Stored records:
--

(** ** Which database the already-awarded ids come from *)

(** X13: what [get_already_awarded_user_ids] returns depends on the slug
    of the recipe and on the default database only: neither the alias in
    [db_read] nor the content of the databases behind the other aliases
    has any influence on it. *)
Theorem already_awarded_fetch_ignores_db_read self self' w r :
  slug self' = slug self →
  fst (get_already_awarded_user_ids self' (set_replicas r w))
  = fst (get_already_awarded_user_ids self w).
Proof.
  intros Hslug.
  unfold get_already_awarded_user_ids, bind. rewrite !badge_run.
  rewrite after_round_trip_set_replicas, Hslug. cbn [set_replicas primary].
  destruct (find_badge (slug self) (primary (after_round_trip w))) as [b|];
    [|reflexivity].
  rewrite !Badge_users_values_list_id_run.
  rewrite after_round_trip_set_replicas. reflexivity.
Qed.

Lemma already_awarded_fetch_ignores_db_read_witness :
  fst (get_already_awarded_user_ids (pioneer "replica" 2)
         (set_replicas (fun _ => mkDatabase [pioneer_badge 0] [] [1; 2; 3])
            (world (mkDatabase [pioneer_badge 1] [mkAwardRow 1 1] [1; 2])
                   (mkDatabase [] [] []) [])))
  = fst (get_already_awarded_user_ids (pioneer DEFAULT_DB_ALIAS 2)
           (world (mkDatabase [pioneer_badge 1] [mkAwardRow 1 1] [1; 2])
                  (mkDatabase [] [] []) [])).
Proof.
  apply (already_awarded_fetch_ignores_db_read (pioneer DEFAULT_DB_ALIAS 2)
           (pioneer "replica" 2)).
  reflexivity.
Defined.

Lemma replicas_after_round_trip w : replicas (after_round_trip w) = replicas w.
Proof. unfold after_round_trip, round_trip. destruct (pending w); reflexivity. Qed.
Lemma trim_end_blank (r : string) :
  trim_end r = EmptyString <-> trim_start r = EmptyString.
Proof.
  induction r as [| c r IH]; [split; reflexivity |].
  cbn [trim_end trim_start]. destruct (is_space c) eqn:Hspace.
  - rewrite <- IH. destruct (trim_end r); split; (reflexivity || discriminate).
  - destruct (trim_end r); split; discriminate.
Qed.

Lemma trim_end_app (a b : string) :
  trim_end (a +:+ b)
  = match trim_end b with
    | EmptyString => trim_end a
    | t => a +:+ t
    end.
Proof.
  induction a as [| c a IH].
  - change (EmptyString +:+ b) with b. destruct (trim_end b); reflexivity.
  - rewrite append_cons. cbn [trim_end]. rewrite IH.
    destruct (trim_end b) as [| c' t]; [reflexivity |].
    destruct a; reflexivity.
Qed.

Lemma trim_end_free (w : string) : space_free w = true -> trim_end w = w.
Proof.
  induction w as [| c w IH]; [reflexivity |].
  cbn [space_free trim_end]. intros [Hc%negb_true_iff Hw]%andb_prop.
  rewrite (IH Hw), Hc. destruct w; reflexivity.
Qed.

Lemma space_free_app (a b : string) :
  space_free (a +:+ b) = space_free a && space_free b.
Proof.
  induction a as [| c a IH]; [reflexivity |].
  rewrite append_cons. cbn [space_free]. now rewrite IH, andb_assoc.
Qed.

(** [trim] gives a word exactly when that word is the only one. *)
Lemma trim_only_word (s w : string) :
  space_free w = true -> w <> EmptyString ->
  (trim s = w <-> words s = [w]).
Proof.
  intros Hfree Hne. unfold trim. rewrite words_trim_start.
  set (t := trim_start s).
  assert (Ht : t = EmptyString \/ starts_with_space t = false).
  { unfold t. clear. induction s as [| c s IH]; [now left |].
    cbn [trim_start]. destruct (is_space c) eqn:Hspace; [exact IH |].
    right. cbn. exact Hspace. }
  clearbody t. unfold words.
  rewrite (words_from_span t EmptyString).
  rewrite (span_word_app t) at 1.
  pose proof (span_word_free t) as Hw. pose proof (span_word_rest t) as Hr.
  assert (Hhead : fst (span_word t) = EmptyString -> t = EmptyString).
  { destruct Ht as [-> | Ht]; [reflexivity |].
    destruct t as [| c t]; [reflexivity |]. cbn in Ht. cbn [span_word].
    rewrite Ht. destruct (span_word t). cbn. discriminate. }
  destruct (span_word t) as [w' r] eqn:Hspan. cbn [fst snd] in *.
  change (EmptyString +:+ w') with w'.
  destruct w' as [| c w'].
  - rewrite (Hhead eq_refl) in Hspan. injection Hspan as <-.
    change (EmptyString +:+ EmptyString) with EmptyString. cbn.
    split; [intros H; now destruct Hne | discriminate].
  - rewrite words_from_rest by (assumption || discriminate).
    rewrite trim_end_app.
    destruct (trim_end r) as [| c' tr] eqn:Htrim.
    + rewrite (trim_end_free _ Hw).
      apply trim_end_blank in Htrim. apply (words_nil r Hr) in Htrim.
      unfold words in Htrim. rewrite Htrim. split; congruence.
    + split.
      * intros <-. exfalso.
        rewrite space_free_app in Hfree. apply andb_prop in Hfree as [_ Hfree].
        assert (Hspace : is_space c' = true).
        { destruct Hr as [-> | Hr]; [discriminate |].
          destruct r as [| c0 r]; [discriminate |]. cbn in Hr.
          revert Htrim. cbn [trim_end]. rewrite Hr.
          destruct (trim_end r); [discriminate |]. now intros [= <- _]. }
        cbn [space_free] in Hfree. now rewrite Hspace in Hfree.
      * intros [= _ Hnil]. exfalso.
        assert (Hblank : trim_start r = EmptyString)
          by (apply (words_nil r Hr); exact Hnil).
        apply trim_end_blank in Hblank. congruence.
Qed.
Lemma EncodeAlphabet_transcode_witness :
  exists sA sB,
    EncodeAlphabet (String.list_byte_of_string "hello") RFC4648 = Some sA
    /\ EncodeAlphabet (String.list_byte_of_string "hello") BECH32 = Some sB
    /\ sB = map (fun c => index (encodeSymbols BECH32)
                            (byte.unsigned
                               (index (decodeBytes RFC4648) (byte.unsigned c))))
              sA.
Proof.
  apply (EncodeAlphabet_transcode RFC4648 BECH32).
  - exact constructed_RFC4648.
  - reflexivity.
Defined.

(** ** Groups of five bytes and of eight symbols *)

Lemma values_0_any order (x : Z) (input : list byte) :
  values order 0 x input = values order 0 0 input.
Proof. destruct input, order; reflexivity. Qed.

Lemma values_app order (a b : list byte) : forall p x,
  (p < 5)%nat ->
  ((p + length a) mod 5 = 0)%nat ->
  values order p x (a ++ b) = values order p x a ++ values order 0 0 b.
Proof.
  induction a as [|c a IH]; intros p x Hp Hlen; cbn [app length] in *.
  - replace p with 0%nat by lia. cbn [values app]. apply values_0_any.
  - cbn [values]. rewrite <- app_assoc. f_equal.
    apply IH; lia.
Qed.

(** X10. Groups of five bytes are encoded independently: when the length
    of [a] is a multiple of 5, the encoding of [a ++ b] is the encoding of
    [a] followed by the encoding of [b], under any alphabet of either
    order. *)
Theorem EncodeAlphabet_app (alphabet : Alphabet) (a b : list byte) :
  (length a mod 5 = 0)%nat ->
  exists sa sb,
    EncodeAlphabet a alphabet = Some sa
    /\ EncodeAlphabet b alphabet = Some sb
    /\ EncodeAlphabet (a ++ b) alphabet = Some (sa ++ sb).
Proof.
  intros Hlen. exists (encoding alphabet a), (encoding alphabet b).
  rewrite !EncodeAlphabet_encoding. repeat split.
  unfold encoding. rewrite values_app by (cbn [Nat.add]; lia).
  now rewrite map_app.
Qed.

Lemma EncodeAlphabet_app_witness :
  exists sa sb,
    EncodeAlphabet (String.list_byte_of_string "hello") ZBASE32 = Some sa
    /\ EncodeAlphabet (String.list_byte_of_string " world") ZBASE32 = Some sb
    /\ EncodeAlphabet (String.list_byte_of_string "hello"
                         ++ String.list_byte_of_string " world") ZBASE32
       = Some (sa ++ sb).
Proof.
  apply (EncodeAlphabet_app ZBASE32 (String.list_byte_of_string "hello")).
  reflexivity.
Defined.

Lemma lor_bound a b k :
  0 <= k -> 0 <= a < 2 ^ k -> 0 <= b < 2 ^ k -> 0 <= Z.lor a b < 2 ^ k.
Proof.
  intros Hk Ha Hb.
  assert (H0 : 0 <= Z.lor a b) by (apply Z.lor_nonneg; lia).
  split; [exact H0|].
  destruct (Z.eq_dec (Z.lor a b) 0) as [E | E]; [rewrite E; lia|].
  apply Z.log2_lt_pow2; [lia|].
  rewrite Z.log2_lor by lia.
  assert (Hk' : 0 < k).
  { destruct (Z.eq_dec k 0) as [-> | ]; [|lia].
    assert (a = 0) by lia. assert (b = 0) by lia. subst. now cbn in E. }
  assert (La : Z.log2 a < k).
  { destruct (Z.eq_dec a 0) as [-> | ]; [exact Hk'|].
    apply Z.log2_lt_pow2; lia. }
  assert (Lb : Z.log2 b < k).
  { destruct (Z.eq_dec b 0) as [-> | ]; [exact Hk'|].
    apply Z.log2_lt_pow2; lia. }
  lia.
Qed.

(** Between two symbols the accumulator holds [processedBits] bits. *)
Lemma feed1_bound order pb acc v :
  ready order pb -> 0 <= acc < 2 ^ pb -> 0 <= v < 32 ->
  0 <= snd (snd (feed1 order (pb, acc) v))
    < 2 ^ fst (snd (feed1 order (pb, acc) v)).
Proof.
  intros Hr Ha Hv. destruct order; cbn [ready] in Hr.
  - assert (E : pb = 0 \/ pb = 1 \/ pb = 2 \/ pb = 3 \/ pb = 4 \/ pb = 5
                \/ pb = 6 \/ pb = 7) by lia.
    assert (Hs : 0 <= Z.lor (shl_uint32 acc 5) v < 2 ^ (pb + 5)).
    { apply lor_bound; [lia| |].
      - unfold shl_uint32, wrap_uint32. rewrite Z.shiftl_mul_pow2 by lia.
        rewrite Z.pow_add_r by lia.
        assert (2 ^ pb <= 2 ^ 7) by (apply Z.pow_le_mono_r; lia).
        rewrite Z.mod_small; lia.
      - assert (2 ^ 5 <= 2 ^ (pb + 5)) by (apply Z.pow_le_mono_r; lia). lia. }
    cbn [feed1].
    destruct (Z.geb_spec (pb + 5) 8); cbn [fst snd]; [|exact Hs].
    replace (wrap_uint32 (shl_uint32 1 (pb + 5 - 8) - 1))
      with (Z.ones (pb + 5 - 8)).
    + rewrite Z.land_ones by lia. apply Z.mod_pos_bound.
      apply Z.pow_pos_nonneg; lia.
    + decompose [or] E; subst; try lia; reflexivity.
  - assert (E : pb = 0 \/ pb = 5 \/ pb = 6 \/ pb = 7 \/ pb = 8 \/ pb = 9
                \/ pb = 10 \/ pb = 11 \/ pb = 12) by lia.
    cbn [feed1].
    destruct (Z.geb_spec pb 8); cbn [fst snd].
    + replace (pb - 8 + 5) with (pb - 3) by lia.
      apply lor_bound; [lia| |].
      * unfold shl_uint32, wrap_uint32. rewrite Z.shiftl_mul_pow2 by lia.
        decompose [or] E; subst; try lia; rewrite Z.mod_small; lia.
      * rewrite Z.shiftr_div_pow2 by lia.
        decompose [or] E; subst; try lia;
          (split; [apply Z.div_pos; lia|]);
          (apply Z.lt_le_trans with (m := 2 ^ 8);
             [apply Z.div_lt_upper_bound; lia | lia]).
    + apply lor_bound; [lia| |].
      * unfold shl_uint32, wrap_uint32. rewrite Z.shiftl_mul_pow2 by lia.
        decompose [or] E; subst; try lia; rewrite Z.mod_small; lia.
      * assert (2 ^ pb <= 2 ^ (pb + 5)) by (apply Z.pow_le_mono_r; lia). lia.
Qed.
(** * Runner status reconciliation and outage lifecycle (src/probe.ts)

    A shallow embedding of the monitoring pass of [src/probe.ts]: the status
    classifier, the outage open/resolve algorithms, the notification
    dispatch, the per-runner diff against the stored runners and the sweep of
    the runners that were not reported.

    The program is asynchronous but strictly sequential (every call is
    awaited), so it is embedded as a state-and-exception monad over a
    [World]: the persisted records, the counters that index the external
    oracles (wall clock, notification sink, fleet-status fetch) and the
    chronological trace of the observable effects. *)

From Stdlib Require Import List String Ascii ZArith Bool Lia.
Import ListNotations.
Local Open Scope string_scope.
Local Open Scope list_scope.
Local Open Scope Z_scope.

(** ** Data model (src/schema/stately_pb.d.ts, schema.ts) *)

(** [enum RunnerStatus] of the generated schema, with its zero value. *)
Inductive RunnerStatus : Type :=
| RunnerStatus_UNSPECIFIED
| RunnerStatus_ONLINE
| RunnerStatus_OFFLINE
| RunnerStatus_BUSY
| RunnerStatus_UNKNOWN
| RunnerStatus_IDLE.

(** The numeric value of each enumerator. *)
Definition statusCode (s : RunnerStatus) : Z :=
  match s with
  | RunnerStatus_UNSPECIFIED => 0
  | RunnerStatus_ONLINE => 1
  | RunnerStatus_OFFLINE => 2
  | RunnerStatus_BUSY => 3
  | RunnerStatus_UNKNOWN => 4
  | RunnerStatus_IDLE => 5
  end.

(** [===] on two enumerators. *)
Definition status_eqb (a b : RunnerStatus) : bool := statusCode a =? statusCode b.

--

Your instructions:
Reproduce exactly the lines above from the line with "- assert (E : pb = 0 \/ pb = 5" to the line with "[World]: the persisted", including both, and add nothing.

Result of this exercise:
  - assert (E : pb = 0 \/ pb = 5 \/ pb = 6 \/ pb = 7 \/ pb = 8 \/ pb = 9
                \/ pb = 10 \/ pb = 11 \/ pb = 12) by lia.
    cbn [feed1].
    destruct (Z.geb_spec pb 8); cbn [fst snd].
    + replace (pb - 8 + 5) with (pb - 3) by lia.
      apply lor_bound; [lia| |].
      * unfold shl_uint32, wrap_uint32. rewrite Z.shiftl_mul_pow2 by lia.
        decompose [or] E; subst; try lia; rewrite Z.mod_small; lia.
      * rewrite Z.shiftr_div_pow2 by lia.
        decompose [or] E; subst; try lia;
          (split; [apply Z.div_pos; lia|]);
          (apply Z.lt_le_trans with (m := 2 ^ 8);
             [apply Z.div_lt_upper_bound; lia | lia]).
    + apply lor_bound; [lia| |].
      * unfold shl_uint32, wrap_uint32. rewrite Z.shiftl_mul_pow2 by lia.
        decompose [or] E; subst; try lia; rewrite Z.mod_small; lia.
      * assert (2 ^ pb <= 2 ^ (pb + 5)) by (apply Z.pow_le_mono_r; lia). lia.
Qed.
(** * Runner status reconciliation and outage lifecycle (src/probe.ts)

    A shallow embedding of the monitoring pass of [src/probe.ts]: the status
    classifier, the outage open/resolve algorithms, the notification
    dispatch, the per-runner diff against the stored runners and the sweep of
    the runners that were not reported.

    The program is asynchronous but strictly sequential (every call is
    awaited), so it is embedded as a state-and-exception monad over a
    [World]: the persisted records, the counters that index the external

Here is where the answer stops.